◆ **TASK PROMPT**
Whenever a line in this data holds the word "pose", report that line in full.

*** DATA IN THIS EXERCISE Section Begins ***

(* ===== verification/Market.v ===== *)
(** * The market: DexRouter on the deployed BondIssuer

    What an address holds, in quote at the market and in bonds at the issuer, shrinks
    only when the address signs. *)

From S2P Require Import Prelude Host Shared Interfaces.
From S2P Require Import BondIssuer DexRouter Wiring System.

(** ** The issuer *)

Lemma bond_balance_signed c e (s : BondIssuer.state) s' b h :
  BondIssuer.exec c e s = Ok tt s' -> is_authorized e h = false ->
  BondIssuer.balance s b h <= BondIssuer.balance s' b h.
Proof.
  intros He Hh.
  assert (Hsame : pers s' = pers s -> BondIssuer.balance s b h <= BondIssuer.balance s' b h)
    by (intros Hp; unfold BondIssuer.balance; rewrite Hp; lia).
  destruct c; simpl in He; try (apply bind_Ok in He as (?&?&He&[_ ->]%ret_Ok)).
  - apply issue_bond_Ok in He as (next&_&_&_&_&_&_&_&_&Hp). unfold BondIssuer.balance. rewrite Hp, !sget_sset_ne by congruence. lia.
  - apply subscribe_Ok in He as (c&st&next&_&_&_&?&_&_&_&_&_&_&_&_&Hp). unfold BondIssuer.balance in *. rewrite Hp.
    rewrite sget_sset_ne, sget_append_ne by congruence.
    destruct (decide ((bond_id, investor) = (b, h))) as [[= -> ->]|Hne]; [rewrite sget_sset_eq; simpl; lia|].
    rewrite !sget_sset_ne by congruence. lia.
  - apply BondIssuer.transfer_Ok in He as (c&st&next&Hau&_&_&Hne&?&_&_&_&_&_&_&_&Hp). unfold BondIssuer.balance in *. rewrite Hp.
    rewrite sget_append_ne by congruence.
    destruct (decide ((bond_id, to) = (b, h))) as [[= -> ->]|Hto]; [rewrite sget_sset_eq; simpl; lia|].
    rewrite !sget_sset_ne by congruence. lia.
  - apply redeem_Ok in He as (c&st&next&Hau&_&_&?&_&_&_&_&_&_&Hp). unfold BondIssuer.balance in *. rewrite Hp.
    rewrite !sget_sset_ne by congruence. lia.
  - apply mature_bond_Ok in He as (c&st&next&_&_&_&_&_&_&_&_&_&_&Hp). unfold BondIssuer.balance. rewrite Hp, !sget_sset_ne by congruence. lia.
  - apply BondIssuer.get_bond_Ok in He as [_ (_&?&_)]. by apply Hsame.
  - apply get_bond_state_Ok in He as [_ (_&?&_)]. by apply Hsame.
  - apply total_supply_Ok in He as (?&_&_&_&?&_). by apply Hsame.
  - apply total_subscribed_Ok in He as (?&_&_&_&?&_). by apply Hsame.
  - apply get_all_bond_ids_Ok in He as (_&?&_). by apply Hsame.
  - apply get_bond_ids_range_Ok in He as (_&?&_). by apply Hsame.
Qed.

(** ** The router *)

Section router.
Context {W : Type} `{!World W} `{!BondReader W} `{!BondMarket W}.
Local Abbreviation state := (cstate DexRouter.DataKey DexRouter.ty DexRouter.Event W).
Implicit Types (s : state) (e : Env).

(** Only a purchase moves bonds, out of the hands of a seller that signs the transfer. *)
Lemma market_bonds_signed c e s s' iss b h :
  DexRouter.exec c e s = Ok tt s' -> is_authorized (sub_env iss e) h = false ->
  sget DexRouter.DataKey.BondIssuerAddress (inst s) = Some iss ->
  bond_balance (world s) iss b h <= bond_balance (world s') iss b h.
Proof.
  intros He Hh Hiss.
  assert (Hsame : world s' = world s -> bond_balance (world s) iss b h <= bond_balance (world s') iss b h)
    by (intros ->; lia).
  destruct c; simpl in He; try (apply bind_Ok in He as (?&?&He&[_ ->]%ret_Ok)).
  - apply list_Ok in He as (?&?&_&_&_&_&_&_&_&_&Hw&_). rewrite (bond_balance_quiet _ _ _ _ _ Hw). lia.
  - apply dex_cancel_Ok in He as (?&?&_&_&_&_&_&Hw&_). by apply Hsame.
  - apply purchase_Ok in He as (?&o&?&iss'&?&_&_&(_&_&_&Hv&_)&_&_&_&_&_&Hiss'&_&Hau&_&Hbal&_).
    rewrite Hiss in Hiss'. injection Hiss' as <-. rewrite Hbal.
    destruct (decide ((b, h) = (od_bond_id o, od_seller o))) as [[= -> ->]|]; [congruence|]. case_decide; lia.
  - apply deposit_Ok in He as (?&_&_&_&_&Hw&_). by apply Hsame.
  - apply withdraw_Ok in He as (?&?&_&_&_&_&Hw&_). by apply Hsame.
  - apply clean_Ok in He as (?&_&_&_&Hw&_). by apply Hsame.
  - apply clean_sub_Ok in He as (?&_&_&_&_&_&Hw&_). by apply Hsame.
Qed.

(** Quote leaves a balance only by a withdrawal or a purchase of its owner. *)
Lemma market_quote_signed n c e s s' q h :
  DexRouter.inv n s -> n + 1 < 2 ^ 64 -> DexRouter.exec c e s = Ok tt s' -> is_authorized e h = false ->
  quote_of s q h <= quote_of s' q h.
Proof.
  intros Hinv Hn He Hh. pose proof (dex_exec_effects n c e s s' Hn Hinv He) as Heff.
  rewrite (proj1 (ef_quote _ _ _ _ Heff q h)). destruct c; simpl in *; try lia.
  - apply purchase_Ok in He as (?&o&?&?&?&(Hau&_)&Ho&(_&_&_&Hv&_)&_). rewrite Ho.
    destruct (dx_order n s Hinv _ _ Ho) as (_&_&_&Hp).
    destruct (decide ((od_quote_asset o, buyer) = (q, h))) as [[= _ ->]|]; [congruence|]. case_decide; nia.
  - apply deposit_Ok in He as (?&_&?&_). case_decide; lia.
  - apply withdraw_Ok in He as (?&?&(Hau&_)&_). case_decide as Hd; [|lia]. injection Hd as _ ->. congruence.
Qed.

(** The router stays with its issuer. *)
Lemma market_issuer_fixed c e s s' :
  DexRouter.exec c e s = Ok tt s' ->
  sget DexRouter.DataKey.BondIssuerAddress (inst s') = sget DexRouter.DataKey.BondIssuerAddress (inst s).
Proof.
  intros He. destruct c; simpl in He; try (apply bind_Ok in He as (?&?&He&[_ ->]%ret_Ok)).
  - apply list_Ok in He as (?&?&_&_&_&_&_&_&_&_&_&->&_). by rewrite sget_sset_ne.
  - by apply dex_cancel_Ok in He as (?&?&_&_&_&_&->&_).
  - by apply purchase_Ok in He as (?&?&?&?&?&_&_&_&_&_&_&_&_&_&_&_&_&_&->&_).
  - by apply deposit_Ok in He as (?&_&_&_&->&_).
  - by apply withdraw_Ok in He as (?&?&_&_&_&->&_).
  - by apply clean_Ok in He as (?&_&_&->&_).
  - by apply clean_sub_Ok in He as (?&_&_&_&_&->&_).
Qed.
End router.

(** ** Both, and everybody who calls them *)

Section market.
Context (issuer : Address) (h : Address).
#[local] Instance market_reader : BondReader Bonds := bonds_reader issuer.
#[local] Instance market_bonds : BondMarket Bonds := bonds_market issuer.
Local Abbreviation state := (cstate DexRouter.DataKey DexRouter.ty DexRouter.Event Bonds).
Local Abbreviation market_exec := (DexRouter.exec (W := Bonds)).
Local Abbreviation market_deployed := (DexRouter.deployed (W := Bonds)).
Implicit Types (s t u : state) (e : Env).

(** [h] signs nothing: neither the call on the router, nor the transfer it makes. *)
Definition silent e : Prop := is_authorized e h = false /\ is_authorized (sub_env issuer e) h = false.

(** What others do while [h] is silent: transactions on the router, with their calls on
    the issuer, and transactions on the issuer. *)
Inductive trades s : Z -> state -> Prop :=
| trades_refl : trades s 0 s
| trades_market n t e c :
    trades s n t -> silent e -> trades s (n + 1) (commit (market_exec c e t) t)
| trades_issuer n t e c w :
    trades s n t -> is_authorized e h = false ->
    BondIssuer.exec c e (body (world t)) = Ok tt (body w) -> age w = age (world t) + 1 ->
    trades s n (put_world w t)
| trades_quiet n t w : trades s n t -> wquiet (world t) w -> trades s n (put_world w t).

Lemma trades_reach s n t : trades s n t -> reach (eq s) market_exec n t.
Proof.
  induction 1 as [|n t e c _ IH _|n t e c w _ IH _ Hc Ha|n t w _ IH Hw].
  - by apply reach_init.
  - by apply reach_call.
  - apply reach_world; [done|]. by eapply evolves_call; [apply evolves_refl|..].
  - apply reach_world; [done|]. by apply wquiet_step.
Qed.

Definition bonds_at s (b : Z) : Z := BondIssuer.balance (body (world s)) b h.

Lemma bonds_at_balance s b : bond_balance (world s) issuer b h = bonds_at s b.
Proof. simpl. by destruct (decide (issuer = issuer)). Qed.

(** C17: nobody loses anything without signing: while an address signs nothing, whatever
    the others do at the market and at the issuer - listing, buying, cleaning up,
    subscribing, redeeming - none of its bond balances and none of its quote balances
    shrinks; in particular listed bonds are sold only with the seller's signature. *)
Theorem assets_need_signature n m s t q b :
  reach market_deployed market_exec n s -> sget DexRouter.DataKey.BondIssuerAddress (inst s) = Some issuer ->
  trades s m t -> n + m < 2 ^ 64 ->
  quote_of s q h <= quote_of t q h /\ bonds_at s b <= bonds_at t b.
Proof.
  intros Hs Hiss Ht. cut (n + m < 2 ^ 64 -> sget DexRouter.DataKey.BondIssuerAddress (inst t) = Some issuer /\
    quote_of s q h <= quote_of t q h /\ bonds_at s b <= bonds_at t b).
  { intros H Hn. by apply H. }
  induction Ht as [|m t e c Ht IH [Hq Hb]|m t e c w Ht IH Hau Hc Ha|m t w Ht IH (_&Hp&_)]; intros Hn.
  - by split_and!.
  - destruct (IH ltac:(lia)) as (I1&I2&I3). pose proof (reach_trans _ _ _ _ _ _ Hs (trades_reach _ _ _ Ht)) as Hr.
    apply dex_reachable_inv in Hr as Hinv; [|lia].
    destruct (market_exec c e t) as [[] t'|x t'|] eqn:He; simpl; [|done..].
    pose proof (market_quote_signed (n + m) c e t t' q h Hinv ltac:(lia) He Hq).
    pose proof (market_bonds_signed c e t t' issuer b h He Hb I1) as Hbb. rewrite !bonds_at_balance in Hbb.
    rewrite (market_issuer_fixed c e t t' He). split_and!; [done|lia|lia].
  - destruct (IH Hn) as (I1&I2&I3). split_and!; [done|done|].
    pose proof (bond_balance_signed c e (body (world t)) (body w) b h Hc Hau). unfold bonds_at in *. simpl. lia.
  - destruct (IH Hn) as (I1&I2&I3). split_and!; [done|done|].
    unfold bonds_at in *. simpl. unfold BondIssuer.balance in *. rewrite Hp in I3. done.
Qed.
End market.

(** ** A concrete market

    The router at address 1000 on the bonds of [System], whose investor 2 lists 100 of
    its 600 units.  Without its signature nobody buys them. *)

Section sample.
#[local] Instance sample_reader : BondReader Bonds := bonds_reader (Addr 20).
#[local] Instance sample_transfers : BondMarket Bonds := bonds_market (Addr 20).
Local Abbreviation state := (cstate DexRouter.DataKey DexRouter.ty DexRouter.Event Bonds).
Local Abbreviation market_exec := (DexRouter.exec (W := Bonds)).
Local Abbreviation market_deployed := (DexRouter.deployed (W := Bonds)).

Definition market_start : state :=
  commit (constructor (Addr 1) (Addr 20) (Addr 50) (sample_env 0) (empty_state deployed_bonds)) (empty_state deployed_bonds).
Definition listing_calls : list (Env * DexRouter.Call) :=
  [(sample_env 10, CList (Addr 2) 1 100 7 "USDC" 90 0); (sample_env 11, CDeposit (Addr 3) "USDC" 1000 0)].
Definition market_listed : state := run_calls market_exec listing_calls market_start.

(** With the signatures of both, 30 units change hands on the issuer. *)
Definition market_bought : state := run_calls market_exec [(sample_env 20, CPurchase (Addr 3) 1 7 30 1)] market_listed.

Example market_outcome :
  (bonds_at (Addr 2) market_bought 1, bonds_at (Addr 3) market_bought 1,
   quote_of market_bought "USDC" (Addr 2), quote_of market_bought "USDC" (Addr 3)) = (570, 30, 210, 790).
Proof. vm_compute. reflexivity. Qed.

(** Everybody but investor 2 signs. *)
Definition unsigned_env (t : Z) : Env :=
  mkEnv t (Addr 1000) [] (fun _ a => bool_decide (a <> Addr 2)) true 0 (fun live _ _ => live).
Definition unsigned_call : DexRouter.Call := CPurchase (Addr 3) 1 7 30 1.
Definition market_later : state := commit (market_exec unsigned_call (unsigned_env 20) market_listed) market_listed.

Example unsigned_outcome : (bonds_at (Addr 2) market_later 1, quote_of market_later "USDC" (Addr 3)) = (600, 1000).
Proof. vm_compute. reflexivity. Qed.

Lemma market_start_deployed : market_deployed market_start.
Proof. exists (sample_env 0), (Addr 1), (Addr 20), (Addr 50), deployed_bonds. apply commit_is_ok. reflexivity. Qed.

Lemma market_listed_reach : reach market_deployed market_exec 2 market_listed.
Proof. apply (reach_run_calls market_deployed market_exec listing_calls 0), reach_init, market_start_deployed. Qed.

Lemma assets_need_signature_witness :
  0 <= quote_of market_later "USDC" (Addr 2) /\ 600 <= bonds_at (Addr 2) market_later 1.
Proof.
  assert (H1 : quote_of market_listed "USDC" (Addr 2) = 0) by (vm_compute; reflexivity).
  assert (H2 : bonds_at (Addr 2) market_listed 1 = 600) by (vm_compute; reflexivity).
  assert (H3 : sget DexRouter.DataKey.BondIssuerAddress (inst market_listed) = Some (Addr 20)) by (vm_compute; reflexivity).
  rewrite <- H1 at 1. rewrite <- H2 at 1.
  exact (assets_need_signature (Addr 20) (Addr 2) 2 1 market_listed market_later "USDC" 1 market_listed_reach H3
    (trades_market (Addr 20) (Addr 2) market_listed 0 market_listed (unsigned_env 20) unsigned_call
      (trades_refl (Addr 20) (Addr 2) market_listed) (conj eq_refl eq_refl)) eq_refl).
Defined.
End sample.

*** DATA IN THIS EXERCISE Section Ends ***

◆ **WRITTEN RESPONSE**
  intros Hinv Hn He Hh. pose proof (dex_exec_effects n c e s s' Hn Hinv He) as Heff.
  - destruct (IH ltac:(lia)) as (I1&I2&I3). pose proof (reach_trans _ _ _ _ _ _ Hs (trades_reach _ _ _ Ht)) as Hr.
    pose proof (market_quote_signed (n + m) c e t t' q h Hinv ltac:(lia) He Hq).
    pose proof (market_bonds_signed c e t t' issuer b h He Hb I1) as Hbb. rewrite !bonds_at_balance in Hbb.
    pose proof (bond_balance_signed c e (body (world t)) (body w) b h Hc Hau). unfold bonds_at in *. simpl. lia.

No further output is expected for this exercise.